John McAslan + Partners’ landmark residential tower in north London takes ultra-high-performance fibre-reinforced concrete cladding to new heights
Apex Gardens may not look like a concrete-clad building, but lightweight precast panels were instrumental in both its design and construction. The 23-storey residential complex in north London, designed by John McAslan + Partners, has a brick-slip facade supported on 4,500m2 of ultra-high-performance fibre-reinforced concrete (UHPFRC) panels. This solution reduced the amount of material needed by about half, cut three months off the construction programme and, crucially for such a landmark building, allowed the architects to bring depth and detail to the brickwork.
Rising from a small, triangular footprint on the busy junction of Seven Sisters Road and Tottenham High Road, Apex Gardens is one of the tallest buildings in north London. The tower, which is flanked by two adjoining blocks of six and four storeys, is a fairly conventional structure of in-situ reinforced-concrete flat slabs supported on precast-concrete columns and internal walls. It offers a slender profile to the main arterial road, with its mass broken into three rectangular volumes. These have been designed “to look as thin and blade-like as possible”, according to Heather Macey, associate director at McAslan.
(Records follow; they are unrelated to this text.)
Lemma verify_snapshots_ok env credential fixtures s h h' e :
  exec env h (verify_snapshots s) = (h', e) -> Forall unchanged_says (integrity_of e) ->
  Forall (fun ps => same_again h h' (snd ps)) (snapshots_of credential fixtures s).
Proof.
  unfold verify_snapshots. rewrite exec_bind. destruct (exec env h (verify_after (ss_credential s))) as [h1 e1] eqn:E1. cbn [fst snd].
  rewrite exec_bind. destruct (exec env h1 (verify_after (ss_main_home s))) as [h2 e2] eqn:E2. cbn [fst snd].
  rewrite exec_bind. destruct (exec env h2 (verify_after (ss_codex_home s))) as [h3 e3] eqn:E3. cbn [fst snd].
  rewrite exec_bind. destruct (exec env h3 (verify_after (ss_final_output s))) as [h4 e4] eqn:E4. cbn [fst snd].
  rewrite exec_bind. destruct (exec env h4 (verify_after (ss_workspace s))) as [h5 e5] eqn:E5. cbn [fst snd exec]. intros [= <- <-].
  apply verify_after_ok in E1 as [X1 S1], E2 as [X2 S2], E3 as [X3 S3], E4 as [X4 S4], E5 as [X5 S5].
  unfold integrity_of. rewrite !Forall_cons. cbn [ie_credential ie_main_home ie_codex_home ie_final_output ie_workspace].
  intros ([? ?] & [? ?] & [? ?] & [? ?] & [? ?] & _).
  assert (forall g g' s, extends h g -> extends g' h5 -> same_again g g' s -> same_again h h5 s) as Hl.
  { intros g g' s' Xg Xg' (data & Hd & He). exists data. split; [by eapply held_later|done]. }
  repeat constructor; cbn; (eapply Hl; [| |first [by apply S1|by apply S2|by apply S3|by apply S4|by apply S5]]); eauto 10 with trace.
Qed.

(** The files a canary watches. *)
Definition watched_files (nonce : str) : list (result CanaryError str) :=
  [runtime_canary_credential_path nonce; runtime_canary_main_home_fixture_path nonce; runtime_canary_codex_home_fixture_path nonce;
   runtime_canary_final_output_fixture_path nonce; runtime_canary_workspace_fixture_path nonce].

(** Read before the run and again after it, the file had one identity and one digest. *)
Definition unchanged (before ended h : list ev) (p : list Component) : Prop :=
  exists i data data', held_still [] before p i data /\ held_still ended h p i data' /\ sha256 data' = sha256 data.

Lemma fixtures_ok env nonce h h' paths :
  exec env h (create_runtime_canary_fixtures nonce) = (h', Ok paths) ->
  exists a b c d, runtime_canary_main_home_fixture_path nonce = Ok a /\ runtime_canary_codex_home_fixture_path nonce = Ok b
    /\ runtime_canary_final_output_fixture_path nonce = Ok c /\ runtime_canary_workspace_fixture_path nonce = Ok d
    /\ paths = mkFixturePaths (as_bytes a) (as_bytes b) (as_bytes c) (as_bytes d).
Proof.
  unfold create_runtime_canary_fixtures. intros (h1 & a & [-> Ha]%exec_of_canary & Hk)%exec_bind_ok.
  apply exec_bind_ok in Hk as (h2 & b & [-> Hb]%exec_of_canary & Hk). apply exec_bind_ok in Hk as (h3 & c & [-> Hc]%exec_of_canary & Hk).
  apply exec_bind_ok in Hk as (h4 & d & [-> Hd]%exec_of_canary & Hk).
  do 3 (apply exec_bind_ok in Hk as (? & ? & _ & Hk)). injection Hk as <- <-. by exists a, b, c, d.
Qed.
The building form has a considerable impact on the accommodation within. Apex Gardens contains 163 apartments, 60% for the private rental sector (PRS) and 40% affordable housing. The slimline plan allows many of these to be dual aspect and, unusually for a residential tower, the corridors also have windows at both ends. Cutbacks in the main rectangular volumes have made room for a number of spacious terraces – all shared amenities – with views across London.
Such communal areas are a typical feature of PRS schemes, which tend to target young professionals with short-term contracts, furnished flats and managed facilities. In this vein, Apex Gardens also has a double-height reception area, fitness room and co-working space. “Residents don't necessarily have to be in their apartment. You have another place to work if you're not going into the office, which as the pandemic has shown is really important. No one’s isolated,” says Macey.
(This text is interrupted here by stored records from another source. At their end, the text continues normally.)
(** The kernel named the peer, systemd its process as the bot's, and it is not root. *)
Definition vouched (h : trace) (peer : PeerCredentials) : Prop :=
  (exists raw, (Ev (PeerCred 0) (Some (true, raw)) : event host_answer) ∈ h /\ credentials_of raw = peer)
  /\ (exists out, (Ev SystemctlMainPid (Some (true, out)) : event host_answer) ∈ h /\ parse_main_pid out = Ok (pid peer))
  /\ uid peer <> 0.

(** The launcher read its own capabilities back as empty. *)
Definition unprivileged (h : trace) : Prop :=
  exists data, (Ev Capget (Some data) : event host_answer) ∈ h /\ capability_sets_are_empty data = true.

Lemma vouched_extends h h' peer : vouched h peer -> extends h h' -> vouched h' peer.
Proof.
  intros ((raw & H1 & H2) & (out & H3 & H4) & H5) Hx. split; [|split; [|done]].
  - exists raw. split; [by eapply extends_in|done].
  - exists out. split; [by eapply extends_in|done].
Qed.

Lemma unprivileged_extends h h' : unprivileged h -> extends h h' -> unprivileged h'.
Proof. intros (data & H1 & H2) Hx. exists data. split; [by eapply extends_in|done]. Qed.

Abbreviation known p Q := (forall h, wp (fun _ _ => True) p (fun h' r => extends h h' /\ Q h' r) h).

(** One step of a program whose errors prove nothing. *)
Ltac skip_step h :=
  rewrite wp_bind_ok; eapply wp_consequence; [apply wp_any|];
  intros h [?|?] ?; [|split; [by eauto 10 with trace|done]].

Lemma socket_peer_credentials_known :
  known (socket_peer_credentials 0) (fun h r => forall p, r = Ok p ->
    exists raw, (Ev (PeerCred 0) (Some (true, raw)) : event host_answer) ∈ h /\ credentials_of raw = p).
Proof.
  intros h. unfold socket_peer_credentials, or_fail, fails. cbn. split; [done|]. intros [[sized raw]|]; cbn.
  2:{ split; [auto with trace|done]. }
  destruct sized; cbn; [|split; [auto with trace|done]]. destruct (raw.1.1 <=? 1)%Z; cbn; (split; [auto with trace|]); [done|].
  intros p [= <-]. exists raw. split; [by left|done].
Qed.

Lemma bot_main_pid_known :
  known bot_main_pid (fun h r => forall p, r = Ok p ->
    exists out, (Ev SystemctlMainPid (Some (true, out)) : event host_answer) ∈ h /\ parse_main_pid out = Ok p).
Proof.
  intros h. unfold bot_main_pid. rewrite wp_bind_ok. eapply wp_consequence; [apply wp_any|]. intros h1 [[]|e] Hx; [|done].
  cbn. split; [done|]. intros [[success out]|]; cbn; [|split; [eauto with trace|done]].
  destruct success, (32 <? len out); cbn; (split; [eauto with trace|]); try done.
  intros p Hp. exists out. split; [by left|done].
Qed.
While the elegant form makes a virtue of the small footprint, the hemmed-in nature of the site presented a number of logistical headaches. “The site is incredibly constrained,” says Macey. “It's pretty much next to Seven Sisters station, as well as two massive road arteries. Loads of people needed to pass by, trucks could only get to the back of the site, there wasn’t much space to unload and only certain places where you could put a crane. Building something 23 storeys tall in that context is quite tricky.”
The design team wanted the building to have a high-quality, natural-looking brick facade, in keeping with the surrounding streetscape and the aspirational nature of the building. But they knew that hand-laying brick in this context would be extremely difficult. Likewise, conventional precast-concrete brick-faced cladding panels would simply have been too heavy and unwieldy for the weight-limited crane, with units typically 200mm thick and between 8 and 10 tonnes.
So instead, they turned to Thorp Precast, which was developing brick-slip systems with UHPFRC cast monolithically onto the back of 50mm-thick brick components. Apart from localised ribbed areas, thickened to accommodate lifting and fixing points, Thorp was able to reduce the overall panel thickness to just 100mm, and the weight by about 50%. This meant the panel sizes could be maximised, ranging from 6.5m to 8m long and 3m to 4m wide, with pre-installed glazing in many of the units. This in turn resulted in less time on site, improved safety and cost savings. The more efficient use of material also reduced embodied carbon by 20-30%, lessened the load on the structure and foundations, and required fewer site deliveries.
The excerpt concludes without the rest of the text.